> **WHAT THIS TASK INVOLVES**: An exact transcription of the lines below, from the first through the one containing "Lemma not_command_not_recognized (text", is the only output wanted.

> **RECORDS FOR THIS TASK**:

Segment Open

Lemma handle_sync_channels_command_returns (message : MattermostMessage.t)
    (tenant_id : option string) :
  returns driver_healthy (handle_sync_channels_command message tenant_id).
Proof.
  unfold handle_sync_channels_command. apply try_except_reply_returns.
  - destruct (negb (truthy_opt tenant_id)); [apply preserves_raise|].
    apply preserves_bind.
    + apply preserves_session; [apply _|].
      apply preserves_bind;
        [apply preserves_get_team_config_by_mattermost_id; apply _
        |intros config; apply preserves_ret].
    + intros [[| |]|]; try apply preserves_raise; apply preserves_create_post_healthy.
  - intros [msg|msg|msg|msg|msg]; eauto.
Qed.

Lemma not_command_not_recognized (text : string) :
  startswith (strip text) "!" = false -> recognized_command text = None.
Proof.
  intros Hbang. unfold recognized_command.
  destruct (startswith (strip text) "!register") eqn:Hreg.
  { rewrite (startswith_trans _ _ "!" Hreg eq_refl) in Hbang. discriminate. }
  destruct (startswith (strip text) "!sync-channels") eqn:Hsync; [|reflexivity].
  rewrite (startswith_trans _ _ "!" Hsync eq_refl) in Hbang. discriminate.
Qed.

Lemma handle_command_unfold (message : MattermostMessage.t) (bot_user_id : string) :
  handle_command message bot_user_id
  = match recognized_command (MattermostMessage.message message) with
    | Some CmdRegister => handle_registration_command message ;;; ret true
    | Some CmdSyncChannels =>
        tenant_id <- gets (fun s => get_tenant (cache s) (MattermostMessage.team_id message)) ;;
        handle_sync_channels_command message tenant_id ;;;
        ret true
    | None => ret false
    end.
Proof.
  unfold handle_command, recognized_command.
  change ("!" +:+ REGISTER_COMMAND) with "!register".
  change ("!" +:+ SYNC_CHANNELS_COMMAND) with "!sync-channels".
  set (content := strip (MattermostMessage.message message)).
  destruct (startswith content "!") eqn:Hbang; cbn [negb].
  { destruct (startswith content "!register"); [reflexivity|].
    destruct (startswith content "!sync-channels"); reflexivity. }
  pose proof (not_command_not_recognized _ Hbang) as Hnone.
  unfold recognized_command in Hnone. fold content in Hnone.
  destruct (startswith content "!register"); [discriminate|].
  destruct (startswith content "!sync-channels"); [discriminate|reflexivity].
Qed.

(** C6: [handle_command] returns False, leaving the message to chat
    handling and changing nothing, for every message whose stripped text
    does not start with [!], and also for every message whose stripped text
    starts with [!] but is not one of the recognized commands [register] and
    [sync-channels] (recognition is by prefix: the stripped text starts with
    [!register] or [!sync-channels]); it returns True exactly for the
    recognized commands: a recognized command never yields False, it yields
    True whenever the driver does not fail while the handler posts its
    reply, and True is returned for nothing else. *)
Theorem handle_command_dispatch (message : MattermostMessage.t) (bot_user_id : string)
    (s : State) :
  let text := MattermostMessage.message message in
  let run := handle_command message bot_user_id s in
  (startswith (strip text) "!" = false -> run = (Returned false, s)) /\
  (startswith (strip text) "!" = true ->
   startswith (strip text) "!register" = false ->
   startswith (strip text) "!sync-channels" = false ->
   run = (Returned false, s)) /\
  (recognized_command text = None <-> run.1 = Returned false) /\
  ((startswith (strip text) "!register" = true \/
    startswith (strip text) "!sync-channels" = true) <->
   recognized_command text <> None) /\
  (recognized_command text <> None ->
   (exists e, run.1 = Raised e) \/ run.1 = Returned true) /\
  (recognized_command text <> None -> driver_healthy s -> run.1 = Returned true) /\
  (run.1 = Returned true -> recognized_command text <> None).
Proof.
  cbv zeta. rewrite handle_command_unfold.
  assert (Hreg : forall s0, (exists e, ((handle_registration_command message ;;; ret true) s0).1
                                       = Raised e) \/
                            ((handle_registration_command message ;;; ret true) s0).1
                            = Returned true).
  { intros s0. unfold bind.
    destruct (handle_registration_command message s0) as [[[]|e] s1]; cbn; eauto. }
  assert (Hsync : forall s0,
             (exists e,
                 ((tenant_id <- gets (fun s => get_tenant (cache s)
                                                (MattermostMessage.team_id message)) ;;
                   handle_sync_channels_command message tenant_id ;;; ret true) s0).1
                 = Raised e) \/
             ((tenant_id <- gets (fun s => get_tenant (cache s)
                                            (MattermostMessage.team_id message)) ;;
               handle_sync_channels_command message tenant_id ;;; ret true) s0).1
             = Returned true).
  { intros s0. unfold bind, gets.
    destruct (handle_sync_channels_command message _ s0) as [[[]|e] s1]; cbn; eauto. }
  split; [intros Hbang; rewrite (not_command_not_recognized _ Hbang); reflexivity|].
  split.
  { intros _ Hr Hs. unfold recognized_command. rewrite Hr, Hs. reflexivity. }
  split.
  { destruct (recognized_command _) as [[|]|]; split; try congruence; try reflexivity.
    - intros Hfalse. destruct (Hreg s) as [[e He]|He]; rewrite He in Hfalse; discriminate.
    - intros Hfalse. destruct (Hsync s) as [[e He]|He]; rewrite He in Hfalse; discriminate. }
  split.
  { unfold recognized_command.
    destruct (startswith _ "!register"); [split; [discriminate|auto]|].
    destruct (startswith _ "!sync-channels"); [split; [discriminate|auto]|].
    split; [intros [?|?]; discriminate|congruence]. }
  split.
  { destruct (recognized_command _) as [[|]|]; intros Hsome;
      [apply Hreg|apply Hsync|congruence]. }
  split.
  { destruct (recognized_command _) as [[|]|]; intros Hsome Hhealthy; [| |congruence].
    - unfold bind.
      destruct (handle_registration_command_returns message s Hhealthy) as [[] Hret].
      destruct (handle_registration_command message s) as [r s1]. cbn in Hret. subst r.
      reflexivity.
    - unfold bind, gets.
      destruct (handle_sync_channels_command_returns message
                  (get_tenant (cache s) (MattermostMessage.team_id message)) s Hhealthy)
        as [[] Hret].
      destruct (handle_sync_channels_command message _ s) as [r s1]. cbn in Hret. subst r.
      reflexivity. }
  destruct (recognized_command _) as [[|]|]; try congruence. cbn. discriminate.
Qed.
Lemma only_inv k next :
  only k next ->
  has_key next Kstart = key_eqb Kstart k /\ has_key next Kend = key_eqb Kend k /\
  has_key next Kheight = key_eqb Kheight k /\ has_key next Kspeed = key_eqb Kspeed k /\
  has_key next Kdensity = key_eqb Kdensity k /\ has_key next Kfeather = key_eqb Kfeather k.
Proof. intros H. repeat apply conj; apply H. Qed.

(** C7, as the code has it.  A patch with the single key [k] leaves every
    other key of the flow state as it was, and on the next draw every
    uniform fed from another key keeps its value, with one exception that
    the fallback of [uFeather] brings: when the flow has no [feather], a new
    [height] also moves [uFeather]. *)
Theorem setFlow_single_key :
  forall (r : FogRenderer) (next : PartialFogFlow) (k : key) (t : Q),
    only k next ->
    (forall k', k' <> k -> field k' (flow (setFlow next r)) = field k' (flow r)) /\
    (forall k', k' <> k ->
       ~ (k = Kheight /\ k' = Kfeather /\ feather (flow r) = None) ->
       uniform_value (uniform_of k') (draw (setFlow next r) t)
       = uniform_value (uniform_of k') (draw r t)).
Proof.
  intros r next k t H.
  destruct (only_inv k next H) as (H1 & H2 & H3 & H4 & H5 & H6).
  destruct next as [ps pe ph psp pd pf].
  destruct r as [pg qb rs [s e h sp d f]].
  unfold has_key in *. cbn [p_start p_end p_height p_speed p_density p_feather] in *.
  destruct k; cbn [key_eqb] in *;
    destruct ps; try discriminate; destruct pe; try discriminate;
    destruct ph; try discriminate; destruct psp; try discriminate;
    destruct pd; try discriminate; destruct pf; try discriminate;
    (split; intros k' Hk'; [| intros Hex]); destruct k'; try congruence;
    try reflexivity.
  destruct f as [f|]; [reflexivity|].
  exfalso. apply Hex. repeat split.
Qed.
(** * cartridge/shop/admin.py: the shop's admin classes

    A shallow embedding of the admin module of the shop and the proofs of
    the properties stated about it.  The module is configuration over an
    admin framework; what it computes itself is

    - the field lists and fieldsets of the admin classes, as functions of
      the settings ([variation_fields], [product_fieldsets], ...);
    - [address_pairs], which lays address fields out two per row;
    - [ProductAdmin.__init__], which copies the class fieldsets and inserts
      the extra fields of a product subclass;
    - [ProductAdmin.save_formset], which orders the saves of the two inline
      formsets and the calls of the variation manager;
    - [ProductAdmin.change_view] and [ProductAdmin.in_menu].

    Calls into the framework and into the models are recorded as events of
    a trace, in the order the code issues them; a backend interprets the
    events on a state of the database. *)

From stdpp Require Import base strings list gmap.
From Stdlib Require Import Ascii.

Local Open Scope string_scope.
Local Open Scope list_scope.
Local Open Scope nat_scope.

(** ** Python values used by the module *)

Module Py.

(** [l.insert(i, x)] for [0 <= i]: past the end it appends. *)
Definition insert {A} (i : nat) (x : A) (l : list A) : list A :=
  take i l ++ x :: drop i l.

(** [l[i:j] = xs] for [0 <= i <= j]. *)
Definition slice_assign {A} (i j : nat) (xs l : list A) : list A :=
  take i l ++ xs ++ drop j l.

(** [l[start::step]] for [1 <= step]: the elements at the indices [start],
    [start + step], ...; [skip] counts the elements still to pass over. *)
Fixpoint every {A} (step skip : nat) (l : list A) : list A :=
  match l with
  | [] => []
  | x :: l' =>
      match skip with
      | 0 => x :: every step (step - 1) l'
      | S k => every step k l'
      end
  end.

Definition slice_step {A} (start step : nat) (l : list A) : list A :=
  every step start l.

(** [s.startswith(p)] *)
Definition startswith (p s : string) : bool := String.prefix p s.

(** [s.endswith(p)]: some tail of [s] is [p]. *)
Fixpoint endswith (p s : string) : bool :=
  String.eqb s p ||
  match s with
  | EmptyString => false
  | String _ s' => endswith p s'
  end.

(** [s.replace(old, new)]: every occurrence of [old], found from the left
    and not overlapping, becomes [new].  [skip] counts the characters of an
    occurrence already replaced that are still to be passed over. *)
Fixpoint replace_from (old new : string) (skip : nat) (s : string) : string :=
  match s with
  | EmptyString => EmptyString
  | String c s' =>
      match skip with
      | S k => replace_from old new k s'
      | 0 =>
          if String.prefix old s
          then new +:+ replace_from old new (String.length old - 1) s'
          else String c (replace_from old new 0 s')
      end
  end.

(** With an empty [old] Python puts [new] before every character and at
    the end. *)
Fixpoint intersperse (new s : string) : string :=
  match s with
  | EmptyString => new
  | String c s' => new +:+ String c (intersperse new s')
  end.

Definition replace (old new s : string) : string :=
  match old with
  | EmptyString => intersperse new s
  | String _ _ => replace_from old new 0 s
  end.

End Py.

(** ** Fieldsets

    An entry of a fieldset's ["fields"] is a field name or a tuple of names
    shown on one line. *)

Inductive FieldEntry :=
  | Field (name : string)
  | Group (names : list string).

#[global] Instance FieldEntry_eq_dec : EqDecision FieldEntry.
Proof. solve_decision. Defined.

(** The names of an entry, in order. *)
Definition entry_names (e : FieldEntry) : list string :=
  match e with
  | Field n => [n]
  | Group ns => ns
  end.

Definition flatten (es : list FieldEntry) : list string :=
  es ≫= entry_names.

(** ** [address_pairs] *)

(** [[
def address_pairs(fields):
    pairs = list(zip(fields[::2], fields[1::2]))
    if len(fields) % 2:
        pairs.append(fields[-1])
    return pairs
]]
    [fields[-1]] is evaluated only when the length is odd, so the list has
    a last element and the index cannot fail. *)
Definition address_pairs (fields : list string) : list FieldEntry :=
  let pairs :=
    (λ p : string * string, Group [p.1; p.2])
      <$> zip (Py.slice_step 0 2 fields) (Py.slice_step 1 2 fields) in
  if decide (length fields `mod` 2 = 0) then pairs
  else match last fields with
       | Some x => pairs ++ [Field x]
       | None => pairs
       end.

(** What the docstring describes, by recursion on the list: two fields at
    a time, a last field alone. *)
Fixpoint pair_up (fields : list string) : list FieldEntry :=
  match fields with
  | [] => []
  | [a] => [Field a]
  | a :: b :: rest => Group [a; b] :: pair_up rest
  end.

(** [_flds = lambda s: [f.name for f in Order._meta.fields
                        if f.name.startswith(s)]], over the names of the
    fields of [Order]. *)
Definition _flds (order_fields : list string) (s : string) : list string :=
  filter (λ name, Py.startswith s name = true) order_fields.

Definition billing_fields (order_fields : list string) : list string :=
  _flds order_fields "billing_detail".

Definition shipping_fields (order_fields : list string) : list string :=
  _flds order_fields "shipping_detail".

(** A fieldset is a title and a dictionary with the keys ["fields"] and,
    for some, ["classes"]. *)
Record Fieldset := {
  fs_title : option string;
  fs_fields : list FieldEntry;
  fs_classes : option (list string)
}.

#[global] Instance Fieldset_eq_dec : EqDecision Fieldset.
Proof. solve_decision. Defined.

Definition with_fields (f : Fieldset) (fields : list FieldEntry) : Fieldset :=
  {| fs_title := fs_title f; fs_fields := fields; fs_classes := fs_classes f |}.

(** [OrderAdmin.fieldsets] *)
Definition OrderAdmin_fieldsets (order_fields : list string) : list Fieldset :=
  [ {| fs_title := Some "Billing details";
       fs_fields := address_pairs (billing_fields order_fields);
       fs_classes := None |};
    {| fs_title := Some "Shipping details";
       fs_fields := address_pairs (shipping_fields order_fields);
       fs_classes := None |};
    {| fs_title := None;
       fs_fields := [ Field "additional_instructions";
                      Group ["shipping_total"; "shipping_type"];
                      Group ["discount_total"; "discount_code"];
                      Field "item_total";
                      Group ["total"; "status"] ];
       fs_classes := None |} ].

(** ** Exceptions and results

    The exceptions a run of the module can end in: the framework's
    [Http404], Python's [IndexError] and [AttributeError], and
    [ValueError], which the framework's lookup of a product raises for a
    key it cannot convert.  The module defines no exception class and has
    no [raise] statement. *)

Inductive exn :=
  | Http404
  | IndexError
  | AttributeError (attr : string)
  | ValueError.

Inductive result (A : Type) :=
  | Ok (a : A)
  | Raise (e : exn).
Arguments Ok {A} a.
Arguments Raise {A} e.

#[global] Instance exn_eq_dec : EqDecision exn.
Proof. solve_decision. Defined.

(** ** Settings and the lists computed when the module is loaded *)

Record Settings := {
  SHOP_USE_VARIATIONS : bool;
  SHOP_USE_RELATED_PRODUCTS : bool;
  SHOP_USE_UPSELL_PRODUCTS : bool
}.

(** [[
variation_fields = ["sku", "num_in_stock", "unit_price", "currency",
                    "sale_price", "sale_from", "sale_to", "image"]
if settings.SHOP_USE_VARIATIONS:
    variation_fields.insert(1, "default")
    variations_max_num = None
    variations_extra = 0
else:
    variations_max_num = 1
    variations_extra = 1
]] *)
Definition variation_fields (settings : Settings) : list string :=
  let variation_fields :=
    ["sku"; "num_in_stock"; "unit_price"; "currency";
     "sale_price"; "sale_from"; "sale_to"; "image"] in
  if SHOP_USE_VARIATIONS settings
  then Py.insert 1 "default" variation_fields
  else variation_fields.

Definition variations_max_num (settings : Settings) : option nat :=
  if SHOP_USE_VARIATIONS settings then None else Some 1.

Definition variations_extra (settings : Settings) : nat :=
  if SHOP_USE_VARIATIONS settings then 0 else 1.

(** The models the module imports. *)
Inductive ModelClass :=
  | Category | Product | ProductImage | ProductVariation | ProductOption
  | Order | OrderItem | Sale | DiscountCode
  | ProductTopka | ProductHearth | ProductPortal | ProductFacing
  | ProductStone.

#[global] Instance ModelClass_eq_dec : EqDecision ModelClass.
Proof. solve_decision. Defined.



Definition ProductVariationAdmin_fields := variation_fields.
Definition ProductVariationAdmin_max_num := variations_max_num.
Definition ProductVariationAdmin_extra := variations_extra.


(** [other_product_fields] *)
Definition other_product_fields (settings : Settings) : list string :=
  (if SHOP_USE_RELATED_PRODUCTS settings then ["related_products"] else [])
  ++ (if SHOP_USE_UPSELL_PRODUCTS settings then ["upsell_products"] else []).

Definition create_variations_fieldset (option_fields : list string)
    : Fieldset :=
  {| fs_title := Some "Create new variations";
     fs_fields := Field <$> option_fields;
     fs_classes := Some ["create-variations"] |}.

Definition other_products_fieldset (settings : Settings) : Fieldset :=
  {| fs_title := Some "Other products";
     fs_fields := Field <$> other_product_fields settings;
     fs_classes := Some ["collapse-closed"] |}.

(** [[
product_fieldsets = deepcopy(DisplayableAdmin.fieldsets)
product_fieldsets[0][1]["fields"].insert(2, "available")
product_fieldsets[0][1]["fields"].insert(3, "manufacturer")
product_fieldsets[0][1]["fields"].extend(["content", "categories"])
product_fieldsets = list(product_fieldsets)
...
if len(other_product_fields) > 0:
    product_fieldsets.append((_("Other products"), {...}))
...
if settings.SHOP_USE_VARIATIONS:
    product_fieldsets.insert(1, (_("Create new variations"),
        {"classes": ("create-variations",), "fields": option_fields}))
]]
    [displayable] is the value of [DisplayableAdmin.fieldsets] and
    [option_fields] the names of [ProductVariation.option_fields()], both
    defined outside the module.  Indexing an empty [displayable] raises. *)
Definition product_fieldsets (settings : Settings) (option_fields : list string)
    (displayable : list Fieldset) : result (list Fieldset) :=
  match displayable with
  | [] => Raise IndexError
  | first :: others =>
      let fields := Py.insert 2 (Field "available") (fs_fields first) in
      let fields := Py.insert 3 (Field "manufacturer") fields in
      let fields := fields ++ [Field "content"; Field "categories"] in
      let product_fieldsets := with_fields first fields :: others in
      let product_fieldsets :=
        if decide (0 < length (other_product_fields settings))
        then product_fieldsets ++ [other_products_fieldset settings]
        else product_fieldsets in
      Ok (if SHOP_USE_VARIATIONS settings
          then Py.insert 1 (create_variations_fieldset option_fields)
                 product_fieldsets
          else product_fieldsets)
  end.
(** X10: for naive_transformers the output length is the number of tokens
    of the text that follows the first occurrence of ["\nOutput:\n"] in the
    generated text, whatever comes before it, minus [prompt_len]; when the
    key does not occur, [find] gives -1 and the first 8 characters are
    dropped (they are taken to be ASCII, where a byte of the model is a
    character of Python), and the tokens of what is left are counted. *)
Theorem naive_transformers_new_text (tokenizer : string → list Z)
    (prompt_len output_len : Z) :
  (∀ pre post,
     (∀ j, (j < String.length pre)%nat →
           ¬ occurs_at NEW_TEXT_KEY (pre +:+ NEW_TEXT_KEY +:+ post) j) →
     decoded_output_len tokenizer "naive_transformers"
       (naive_body (pre +:+ NEW_TEXT_KEY +:+ post)) prompt_len output_len
     = Ok (Z.of_nat (length (tokenizer post)) - prompt_len))
  ∧ (∀ text,
       (∀ j, ¬ occurs_at NEW_TEXT_KEY text j) →
       ascii_head 8 text = true →
       decoded_output_len tokenizer "naive_transformers" (naive_body text)
         prompt_len output_len
       = Ok (Z.of_nat (length (tokenizer (drop_chars 8 text))) - prompt_len)).
Proof.
  split.
  - intros pre post Hfirst.
    unfold decoded_output_len, naive_body.
    cbn [String.eqb Ascii.eqb Bool.eqb get_item assoc get_first as_text bind].
    unfold find. rewrite find_from_first by exact Hfirst.
    replace (Z.to_nat (0 + Z.of_nat (String.length pre)
                       + Z.of_nat (String.length NEW_TEXT_KEY)))
      with (String.length pre + 9)%nat
      by (change (String.length NEW_TEXT_KEY) with 9%nat; lia).
    rewrite drop_chars_add. reflexivity.
  - intros text Hnone _.
    unfold decoded_output_len, naive_body.
    cbn [String.eqb Ascii.eqb Bool.eqb get_item assoc get_first as_text bind].
    unfold find. rewrite find_from_none by exact Hnone. reflexivity.
Qed.

(** The text "ab" after a prompt of two lines, and a text without the
    key. *)
Lemma naive_transformers_new_text_witness :
  decoded_output_len Examples.char_tokenizer "naive_transformers"
    (naive_body (String "q" (String "010" "r") +:+ NEW_TEXT_KEY +:+ "ab"))
    1 8 = Ok (2 - 1)
  ∧ decoded_output_len Examples.char_tokenizer "naive_transformers"
      (naive_body "0123456789") 1 8 = Ok (2 - 1).
Proof.
  destruct (naive_transformers_new_text Examples.char_tokenizer 1 8)
    as [H1 H2].
  split.
  - apply (H1 (String "q" (String "010" "r")) "ab").
    intros j Hj Hocc. unfold occurs_at in Hocc.
    destruct j as [|[|[|j]]]; [discriminate.. | cbn in Hj; lia].
  - apply (H2 "0123456789"); [|reflexivity].
    intros j Hocc. unfold occurs_at in Hocc.
    do 11 (destruct j as [|j]; [discriminate|]). discriminate.
Defined.
(** * BuyingCenter dashboards: identifier normalisation, joins and
      contact classification

    A shallow embedding of the data pipeline of the two Streamlit scripts
    [app.py] and [app3.py]: the Python string primitives the scripts call,
    the pandas cell / row / frame model, the scripts' own functions
    ([normalize_id], [has_engaged_match], [check_engaged],
    [get_status_color], [load_data], [load_csv_from_github]) and the
    top-level statements that join the three tables.

    Text is modelled on 7-bit code points: [upper], [lower] and [is_space]
    are Python's on that range and leave every other byte alone. *)

From stdpp Require Import base strings list gmap.
From Stdlib Require Import Ascii.

(** ** Python [str] primitives *)

Module Py.

(** [str.isspace] on one code point: TAB..CR, FS..US and the blank. *)
Definition is_space (c : ascii) : bool :=
  let n := nat_of_ascii c in
  ((9 <=? n) && (n <=? 13)) || ((28 <=? n) && (n <=? 32)).

Definition upper_char (c : ascii) : ascii :=
  let n := nat_of_ascii c in
  if (97 <=? n) && (n <=? 122) then ascii_of_nat (n - 32) else c.

Definition lower_char (c : ascii) : ascii :=
  let n := nat_of_ascii c in
  if (65 <=? n) && (n <=? 90) then ascii_of_nat (n + 32) else c.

Segment Closed

> **ANSWER BOX**:
Lemma handle_sync_channels_command_returns (message : MattermostMessage.t)
    (tenant_id : option string) :
  returns driver_healthy (handle_sync_channels_command message tenant_id).
Proof.
  unfold handle_sync_channels_command. apply try_except_reply_returns.
  - destruct (negb (truthy_opt tenant_id)); [apply preserves_raise|].
    apply preserves_bind.
    + apply preserves_session; [apply _|].
      apply preserves_bind;
        [apply preserves_get_team_config_by_mattermost_id; apply _
        |intros config; apply preserves_ret].
    + intros [[| |]|]; try apply preserves_raise; apply preserves_create_post_healthy.
  - intros [msg|msg|msg|msg|msg]; eauto.
Qed.

Lemma not_command_not_recognized (text : string) :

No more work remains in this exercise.